Below is a listing; repeat exactly the lines from the one containing "text = [2; 254; 255; 37; 37; 253]." to the one containing "Proof. exact (sqlite_decode_encode", both included.

* * *

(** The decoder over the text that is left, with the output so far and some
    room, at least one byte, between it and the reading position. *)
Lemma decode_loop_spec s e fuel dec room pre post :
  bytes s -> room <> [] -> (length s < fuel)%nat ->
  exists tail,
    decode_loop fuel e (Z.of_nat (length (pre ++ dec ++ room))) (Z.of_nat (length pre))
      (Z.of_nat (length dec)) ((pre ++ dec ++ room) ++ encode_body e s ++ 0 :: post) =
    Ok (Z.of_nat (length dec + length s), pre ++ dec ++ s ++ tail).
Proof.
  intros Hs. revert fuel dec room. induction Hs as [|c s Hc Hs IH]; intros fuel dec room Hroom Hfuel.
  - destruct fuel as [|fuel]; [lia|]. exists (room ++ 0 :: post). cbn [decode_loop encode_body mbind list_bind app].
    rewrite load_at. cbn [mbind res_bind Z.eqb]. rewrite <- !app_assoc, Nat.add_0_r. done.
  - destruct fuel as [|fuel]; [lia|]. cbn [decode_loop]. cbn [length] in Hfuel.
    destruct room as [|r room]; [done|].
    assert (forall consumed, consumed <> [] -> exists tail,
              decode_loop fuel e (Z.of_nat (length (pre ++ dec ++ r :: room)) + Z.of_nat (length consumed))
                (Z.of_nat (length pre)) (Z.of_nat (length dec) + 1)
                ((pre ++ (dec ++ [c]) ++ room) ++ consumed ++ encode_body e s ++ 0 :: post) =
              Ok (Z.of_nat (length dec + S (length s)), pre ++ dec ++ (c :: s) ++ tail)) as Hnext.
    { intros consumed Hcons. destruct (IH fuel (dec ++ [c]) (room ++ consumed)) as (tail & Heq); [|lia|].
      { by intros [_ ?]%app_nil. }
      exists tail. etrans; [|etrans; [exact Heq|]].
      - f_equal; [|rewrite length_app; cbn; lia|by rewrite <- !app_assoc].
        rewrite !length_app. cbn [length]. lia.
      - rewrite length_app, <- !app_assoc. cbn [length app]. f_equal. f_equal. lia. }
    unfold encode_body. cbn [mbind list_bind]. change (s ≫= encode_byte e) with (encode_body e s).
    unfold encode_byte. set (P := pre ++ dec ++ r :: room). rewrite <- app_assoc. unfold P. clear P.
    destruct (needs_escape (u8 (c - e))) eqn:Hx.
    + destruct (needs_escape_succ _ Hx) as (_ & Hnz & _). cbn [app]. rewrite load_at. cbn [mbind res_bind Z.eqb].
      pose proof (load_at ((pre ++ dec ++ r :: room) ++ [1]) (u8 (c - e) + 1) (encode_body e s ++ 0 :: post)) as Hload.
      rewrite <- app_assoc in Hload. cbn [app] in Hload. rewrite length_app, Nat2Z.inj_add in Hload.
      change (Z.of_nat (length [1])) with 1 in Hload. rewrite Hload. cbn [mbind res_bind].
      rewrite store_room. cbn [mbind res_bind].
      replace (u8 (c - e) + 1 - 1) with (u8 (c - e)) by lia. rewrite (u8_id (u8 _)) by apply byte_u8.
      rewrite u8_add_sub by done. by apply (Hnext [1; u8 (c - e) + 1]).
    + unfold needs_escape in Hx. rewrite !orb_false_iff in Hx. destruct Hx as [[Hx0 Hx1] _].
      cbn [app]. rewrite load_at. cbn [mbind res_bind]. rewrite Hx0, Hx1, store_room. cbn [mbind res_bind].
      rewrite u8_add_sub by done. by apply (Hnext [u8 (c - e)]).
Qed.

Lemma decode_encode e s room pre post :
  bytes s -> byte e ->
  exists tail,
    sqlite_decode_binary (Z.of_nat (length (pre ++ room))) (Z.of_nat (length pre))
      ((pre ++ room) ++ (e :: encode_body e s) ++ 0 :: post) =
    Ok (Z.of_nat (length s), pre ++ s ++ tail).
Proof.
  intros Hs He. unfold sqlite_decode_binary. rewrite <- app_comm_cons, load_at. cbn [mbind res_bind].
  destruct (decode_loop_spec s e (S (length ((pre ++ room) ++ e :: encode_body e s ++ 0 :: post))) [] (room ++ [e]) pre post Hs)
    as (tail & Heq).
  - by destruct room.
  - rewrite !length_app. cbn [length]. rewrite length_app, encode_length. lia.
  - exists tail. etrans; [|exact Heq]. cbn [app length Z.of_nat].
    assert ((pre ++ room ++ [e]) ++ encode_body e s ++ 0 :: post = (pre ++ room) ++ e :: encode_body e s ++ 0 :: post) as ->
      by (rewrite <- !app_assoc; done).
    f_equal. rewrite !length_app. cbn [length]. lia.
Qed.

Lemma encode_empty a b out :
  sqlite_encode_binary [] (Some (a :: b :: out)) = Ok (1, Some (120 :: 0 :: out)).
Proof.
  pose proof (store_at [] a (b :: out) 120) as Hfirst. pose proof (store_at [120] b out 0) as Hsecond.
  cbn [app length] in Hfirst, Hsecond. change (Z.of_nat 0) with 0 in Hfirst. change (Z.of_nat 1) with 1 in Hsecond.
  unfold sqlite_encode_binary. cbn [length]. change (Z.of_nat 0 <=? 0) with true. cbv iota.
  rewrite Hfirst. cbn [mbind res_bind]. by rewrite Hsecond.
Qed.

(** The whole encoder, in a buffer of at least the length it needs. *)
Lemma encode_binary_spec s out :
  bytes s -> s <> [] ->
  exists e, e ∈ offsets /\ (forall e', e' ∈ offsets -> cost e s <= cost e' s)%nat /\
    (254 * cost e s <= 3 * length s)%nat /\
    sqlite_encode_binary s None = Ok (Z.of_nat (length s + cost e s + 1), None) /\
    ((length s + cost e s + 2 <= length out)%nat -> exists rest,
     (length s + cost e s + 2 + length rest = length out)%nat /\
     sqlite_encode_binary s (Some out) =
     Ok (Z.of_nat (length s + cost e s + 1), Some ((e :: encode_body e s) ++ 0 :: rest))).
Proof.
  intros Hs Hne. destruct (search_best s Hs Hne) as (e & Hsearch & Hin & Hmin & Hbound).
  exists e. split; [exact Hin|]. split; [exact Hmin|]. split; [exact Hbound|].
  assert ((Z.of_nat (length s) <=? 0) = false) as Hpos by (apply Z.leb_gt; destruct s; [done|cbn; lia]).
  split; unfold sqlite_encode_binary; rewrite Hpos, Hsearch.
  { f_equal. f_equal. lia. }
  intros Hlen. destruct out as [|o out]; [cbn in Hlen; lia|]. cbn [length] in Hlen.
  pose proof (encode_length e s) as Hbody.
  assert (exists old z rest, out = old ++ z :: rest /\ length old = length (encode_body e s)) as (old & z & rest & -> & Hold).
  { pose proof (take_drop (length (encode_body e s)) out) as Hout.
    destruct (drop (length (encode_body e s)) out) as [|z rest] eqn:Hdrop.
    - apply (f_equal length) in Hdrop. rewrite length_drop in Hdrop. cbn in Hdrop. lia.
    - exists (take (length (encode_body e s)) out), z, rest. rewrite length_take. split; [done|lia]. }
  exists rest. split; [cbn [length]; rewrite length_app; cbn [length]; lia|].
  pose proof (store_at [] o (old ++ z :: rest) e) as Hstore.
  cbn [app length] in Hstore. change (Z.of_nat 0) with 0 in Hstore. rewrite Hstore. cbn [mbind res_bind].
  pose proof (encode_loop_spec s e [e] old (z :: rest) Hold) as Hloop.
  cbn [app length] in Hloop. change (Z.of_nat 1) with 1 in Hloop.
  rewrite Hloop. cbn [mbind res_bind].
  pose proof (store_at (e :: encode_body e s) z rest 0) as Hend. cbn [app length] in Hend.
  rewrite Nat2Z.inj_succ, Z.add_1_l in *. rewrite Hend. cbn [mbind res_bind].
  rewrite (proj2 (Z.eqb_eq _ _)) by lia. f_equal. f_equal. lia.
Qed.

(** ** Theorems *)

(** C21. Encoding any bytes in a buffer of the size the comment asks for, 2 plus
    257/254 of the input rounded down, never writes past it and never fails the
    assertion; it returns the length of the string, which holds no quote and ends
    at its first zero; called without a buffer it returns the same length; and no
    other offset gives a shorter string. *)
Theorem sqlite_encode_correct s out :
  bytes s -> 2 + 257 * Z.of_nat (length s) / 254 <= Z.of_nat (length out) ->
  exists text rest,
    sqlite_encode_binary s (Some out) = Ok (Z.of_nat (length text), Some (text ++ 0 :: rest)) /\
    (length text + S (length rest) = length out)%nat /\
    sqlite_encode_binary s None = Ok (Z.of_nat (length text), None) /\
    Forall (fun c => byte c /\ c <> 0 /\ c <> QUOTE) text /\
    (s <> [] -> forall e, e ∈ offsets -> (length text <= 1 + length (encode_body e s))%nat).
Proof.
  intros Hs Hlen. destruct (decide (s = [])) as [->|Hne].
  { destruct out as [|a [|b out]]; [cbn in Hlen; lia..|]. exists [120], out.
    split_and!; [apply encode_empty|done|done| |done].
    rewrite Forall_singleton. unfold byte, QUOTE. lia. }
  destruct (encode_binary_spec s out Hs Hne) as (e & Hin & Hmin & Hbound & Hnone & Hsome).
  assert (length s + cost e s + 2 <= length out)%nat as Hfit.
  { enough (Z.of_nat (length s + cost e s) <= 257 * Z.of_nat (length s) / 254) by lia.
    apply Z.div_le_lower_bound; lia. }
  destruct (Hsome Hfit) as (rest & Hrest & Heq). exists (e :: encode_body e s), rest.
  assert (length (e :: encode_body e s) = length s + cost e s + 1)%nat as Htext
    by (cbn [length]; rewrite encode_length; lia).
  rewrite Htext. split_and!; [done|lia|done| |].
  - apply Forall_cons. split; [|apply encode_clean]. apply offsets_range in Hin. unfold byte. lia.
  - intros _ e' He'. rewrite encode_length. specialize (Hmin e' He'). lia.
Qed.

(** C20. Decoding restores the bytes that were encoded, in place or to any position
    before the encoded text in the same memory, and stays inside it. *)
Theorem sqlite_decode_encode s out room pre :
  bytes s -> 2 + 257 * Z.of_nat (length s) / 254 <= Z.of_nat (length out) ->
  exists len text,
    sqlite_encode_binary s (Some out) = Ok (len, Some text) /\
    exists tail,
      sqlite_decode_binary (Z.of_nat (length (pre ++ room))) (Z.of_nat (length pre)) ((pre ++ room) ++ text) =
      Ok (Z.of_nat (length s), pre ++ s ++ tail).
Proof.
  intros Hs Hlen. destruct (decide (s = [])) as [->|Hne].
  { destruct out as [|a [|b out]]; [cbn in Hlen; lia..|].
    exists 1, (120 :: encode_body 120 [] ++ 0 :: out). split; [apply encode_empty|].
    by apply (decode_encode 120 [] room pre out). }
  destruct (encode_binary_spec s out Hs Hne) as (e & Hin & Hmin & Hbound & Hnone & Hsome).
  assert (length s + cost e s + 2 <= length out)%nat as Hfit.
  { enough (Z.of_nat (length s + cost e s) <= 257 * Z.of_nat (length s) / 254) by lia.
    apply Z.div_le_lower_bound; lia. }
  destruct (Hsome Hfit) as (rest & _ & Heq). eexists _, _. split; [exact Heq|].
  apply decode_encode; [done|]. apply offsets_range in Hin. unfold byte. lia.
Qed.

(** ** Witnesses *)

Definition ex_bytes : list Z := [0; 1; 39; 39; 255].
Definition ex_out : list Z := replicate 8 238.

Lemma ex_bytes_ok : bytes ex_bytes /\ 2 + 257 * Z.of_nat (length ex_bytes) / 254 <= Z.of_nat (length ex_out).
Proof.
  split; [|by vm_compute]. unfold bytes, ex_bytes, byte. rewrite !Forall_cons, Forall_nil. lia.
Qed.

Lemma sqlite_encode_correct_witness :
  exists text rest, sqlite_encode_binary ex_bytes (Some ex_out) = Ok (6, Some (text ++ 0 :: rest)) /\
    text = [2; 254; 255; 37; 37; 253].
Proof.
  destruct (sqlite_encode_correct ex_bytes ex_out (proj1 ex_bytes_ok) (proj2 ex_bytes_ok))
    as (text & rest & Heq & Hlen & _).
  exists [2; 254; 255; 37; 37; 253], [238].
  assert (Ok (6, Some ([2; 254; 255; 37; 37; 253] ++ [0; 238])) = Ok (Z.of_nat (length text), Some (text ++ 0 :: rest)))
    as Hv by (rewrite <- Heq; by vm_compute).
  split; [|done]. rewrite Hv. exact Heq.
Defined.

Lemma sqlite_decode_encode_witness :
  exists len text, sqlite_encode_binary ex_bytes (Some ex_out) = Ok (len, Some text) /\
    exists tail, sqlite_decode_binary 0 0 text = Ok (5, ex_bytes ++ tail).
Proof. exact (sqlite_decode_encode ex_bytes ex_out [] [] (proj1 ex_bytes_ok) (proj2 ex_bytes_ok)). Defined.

* * *

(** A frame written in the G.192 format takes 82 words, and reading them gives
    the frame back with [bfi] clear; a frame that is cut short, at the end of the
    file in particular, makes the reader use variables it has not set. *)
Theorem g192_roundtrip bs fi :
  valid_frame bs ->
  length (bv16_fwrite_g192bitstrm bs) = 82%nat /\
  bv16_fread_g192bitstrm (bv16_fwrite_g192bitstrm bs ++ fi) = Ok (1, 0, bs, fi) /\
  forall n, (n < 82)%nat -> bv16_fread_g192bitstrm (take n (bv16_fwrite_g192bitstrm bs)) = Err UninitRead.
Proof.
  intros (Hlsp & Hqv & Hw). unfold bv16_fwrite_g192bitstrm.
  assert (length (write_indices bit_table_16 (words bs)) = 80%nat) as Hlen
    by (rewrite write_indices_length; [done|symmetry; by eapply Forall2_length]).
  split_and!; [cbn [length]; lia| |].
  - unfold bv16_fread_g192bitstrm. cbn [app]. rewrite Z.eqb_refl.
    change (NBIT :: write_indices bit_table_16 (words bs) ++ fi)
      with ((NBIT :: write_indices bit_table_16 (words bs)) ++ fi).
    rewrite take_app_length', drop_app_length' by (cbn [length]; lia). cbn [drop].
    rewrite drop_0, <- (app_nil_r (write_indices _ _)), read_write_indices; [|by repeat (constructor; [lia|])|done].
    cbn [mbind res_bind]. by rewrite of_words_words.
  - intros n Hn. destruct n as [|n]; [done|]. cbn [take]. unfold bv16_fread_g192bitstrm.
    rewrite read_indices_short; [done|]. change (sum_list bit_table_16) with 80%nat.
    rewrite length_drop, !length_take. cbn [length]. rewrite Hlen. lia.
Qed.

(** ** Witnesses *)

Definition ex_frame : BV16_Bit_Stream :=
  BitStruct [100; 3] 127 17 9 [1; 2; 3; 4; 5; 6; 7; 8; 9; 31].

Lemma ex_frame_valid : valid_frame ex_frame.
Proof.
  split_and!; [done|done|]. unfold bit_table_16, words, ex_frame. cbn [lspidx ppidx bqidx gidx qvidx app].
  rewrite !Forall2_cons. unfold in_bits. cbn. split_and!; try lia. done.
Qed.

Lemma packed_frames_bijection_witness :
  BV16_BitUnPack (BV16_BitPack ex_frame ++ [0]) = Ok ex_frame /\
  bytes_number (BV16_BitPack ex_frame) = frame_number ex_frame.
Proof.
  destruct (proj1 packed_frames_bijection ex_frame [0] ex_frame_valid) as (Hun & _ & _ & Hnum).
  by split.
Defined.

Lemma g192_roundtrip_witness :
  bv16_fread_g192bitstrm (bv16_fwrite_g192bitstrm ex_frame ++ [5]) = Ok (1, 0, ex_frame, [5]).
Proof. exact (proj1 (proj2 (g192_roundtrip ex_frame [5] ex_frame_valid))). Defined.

* * *

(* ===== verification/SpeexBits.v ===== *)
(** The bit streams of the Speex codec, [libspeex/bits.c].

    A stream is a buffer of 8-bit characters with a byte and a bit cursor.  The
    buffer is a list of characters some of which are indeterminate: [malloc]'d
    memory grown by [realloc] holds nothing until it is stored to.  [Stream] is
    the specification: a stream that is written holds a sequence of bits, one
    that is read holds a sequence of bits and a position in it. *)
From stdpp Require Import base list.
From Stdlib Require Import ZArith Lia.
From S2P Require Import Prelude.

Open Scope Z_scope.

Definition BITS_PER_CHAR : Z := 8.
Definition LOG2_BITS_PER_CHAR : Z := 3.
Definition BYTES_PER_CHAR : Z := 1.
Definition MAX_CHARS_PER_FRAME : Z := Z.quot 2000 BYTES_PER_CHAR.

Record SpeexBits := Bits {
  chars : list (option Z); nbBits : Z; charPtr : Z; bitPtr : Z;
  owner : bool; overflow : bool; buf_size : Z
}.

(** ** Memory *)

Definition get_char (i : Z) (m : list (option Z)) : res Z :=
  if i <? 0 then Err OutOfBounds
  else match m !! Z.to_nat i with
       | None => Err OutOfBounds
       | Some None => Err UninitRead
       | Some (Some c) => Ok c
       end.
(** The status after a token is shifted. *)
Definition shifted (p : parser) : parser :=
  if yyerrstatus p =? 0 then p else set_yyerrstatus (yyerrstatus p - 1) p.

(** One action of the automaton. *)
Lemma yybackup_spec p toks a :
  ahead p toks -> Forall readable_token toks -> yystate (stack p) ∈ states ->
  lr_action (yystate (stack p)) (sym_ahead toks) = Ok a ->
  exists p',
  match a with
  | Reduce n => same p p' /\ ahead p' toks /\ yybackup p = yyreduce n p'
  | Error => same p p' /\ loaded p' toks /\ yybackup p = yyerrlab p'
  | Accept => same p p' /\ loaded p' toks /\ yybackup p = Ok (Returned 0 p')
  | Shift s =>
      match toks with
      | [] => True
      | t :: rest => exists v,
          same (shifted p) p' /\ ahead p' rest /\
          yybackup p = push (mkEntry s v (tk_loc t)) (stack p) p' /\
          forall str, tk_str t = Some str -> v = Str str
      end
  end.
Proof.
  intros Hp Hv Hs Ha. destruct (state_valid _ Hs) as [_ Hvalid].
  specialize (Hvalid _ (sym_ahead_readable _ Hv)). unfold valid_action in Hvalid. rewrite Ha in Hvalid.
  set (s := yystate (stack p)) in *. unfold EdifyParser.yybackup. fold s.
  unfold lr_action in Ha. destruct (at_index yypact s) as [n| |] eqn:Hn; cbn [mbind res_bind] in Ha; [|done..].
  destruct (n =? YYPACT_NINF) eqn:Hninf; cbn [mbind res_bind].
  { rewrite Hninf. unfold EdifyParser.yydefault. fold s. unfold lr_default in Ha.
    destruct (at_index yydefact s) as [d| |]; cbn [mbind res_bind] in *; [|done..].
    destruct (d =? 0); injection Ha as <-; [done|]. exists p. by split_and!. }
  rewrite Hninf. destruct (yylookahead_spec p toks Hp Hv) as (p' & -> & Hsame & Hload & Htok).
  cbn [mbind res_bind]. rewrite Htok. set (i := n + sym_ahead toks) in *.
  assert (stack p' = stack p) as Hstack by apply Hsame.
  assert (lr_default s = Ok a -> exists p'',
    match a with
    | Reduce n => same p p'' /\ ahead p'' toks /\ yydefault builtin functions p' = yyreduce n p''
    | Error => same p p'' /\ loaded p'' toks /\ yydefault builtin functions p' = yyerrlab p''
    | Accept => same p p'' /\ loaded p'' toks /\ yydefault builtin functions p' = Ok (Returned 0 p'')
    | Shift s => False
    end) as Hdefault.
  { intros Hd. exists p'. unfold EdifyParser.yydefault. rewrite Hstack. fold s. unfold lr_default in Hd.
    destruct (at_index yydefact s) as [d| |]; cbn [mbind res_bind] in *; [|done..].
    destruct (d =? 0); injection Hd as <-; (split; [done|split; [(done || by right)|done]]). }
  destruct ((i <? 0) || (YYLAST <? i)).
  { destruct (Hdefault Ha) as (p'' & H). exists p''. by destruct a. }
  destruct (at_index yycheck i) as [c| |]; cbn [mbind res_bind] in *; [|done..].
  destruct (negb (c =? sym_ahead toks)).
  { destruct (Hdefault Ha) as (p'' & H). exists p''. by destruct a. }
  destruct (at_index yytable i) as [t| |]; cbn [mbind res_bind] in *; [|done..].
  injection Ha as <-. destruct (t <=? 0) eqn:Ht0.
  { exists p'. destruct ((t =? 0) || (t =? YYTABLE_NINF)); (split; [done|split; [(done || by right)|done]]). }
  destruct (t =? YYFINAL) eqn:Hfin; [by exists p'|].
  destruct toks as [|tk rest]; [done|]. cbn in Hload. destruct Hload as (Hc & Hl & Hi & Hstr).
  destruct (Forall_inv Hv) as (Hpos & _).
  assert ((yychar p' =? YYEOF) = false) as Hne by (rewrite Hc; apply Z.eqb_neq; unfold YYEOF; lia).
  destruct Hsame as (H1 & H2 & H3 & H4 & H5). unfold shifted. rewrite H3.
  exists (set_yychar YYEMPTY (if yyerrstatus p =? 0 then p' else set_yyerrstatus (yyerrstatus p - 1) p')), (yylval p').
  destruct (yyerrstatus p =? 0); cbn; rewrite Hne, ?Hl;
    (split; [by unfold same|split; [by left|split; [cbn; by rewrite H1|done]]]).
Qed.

* * *

**Task solution**
    text = [2; 254; 255; 37; 37; 253].
Proof.
  destruct (sqlite_encode_correct ex_bytes ex_out (proj1 ex_bytes_ok) (proj2 ex_bytes_ok))
    as (text & rest & Heq & Hlen & _).
  exists [2; 254; 255; 37; 37; 253], [238].
  assert (Ok (6, Some ([2; 254; 255; 37; 37; 253] ++ [0; 238])) = Ok (Z.of_nat (length text), Some (text ++ 0 :: rest)))
    as Hv by (rewrite <- Heq; by vm_compute).
  split; [|done]. rewrite Hv. exact Heq.
Defined.

Lemma sqlite_decode_encode_witness :
  exists len text, sqlite_encode_binary ex_bytes (Some ex_out) = Ok (len, Some text) /\
    exists tail, sqlite_decode_binary 0 0 text = Ok (5, ex_bytes ++ tail).
Proof. exact (sqlite_decode_encode ex_bytes ex_out [] [] (proj1 ex_bytes_ok) (proj2 ex_bytes_ok)). Defined.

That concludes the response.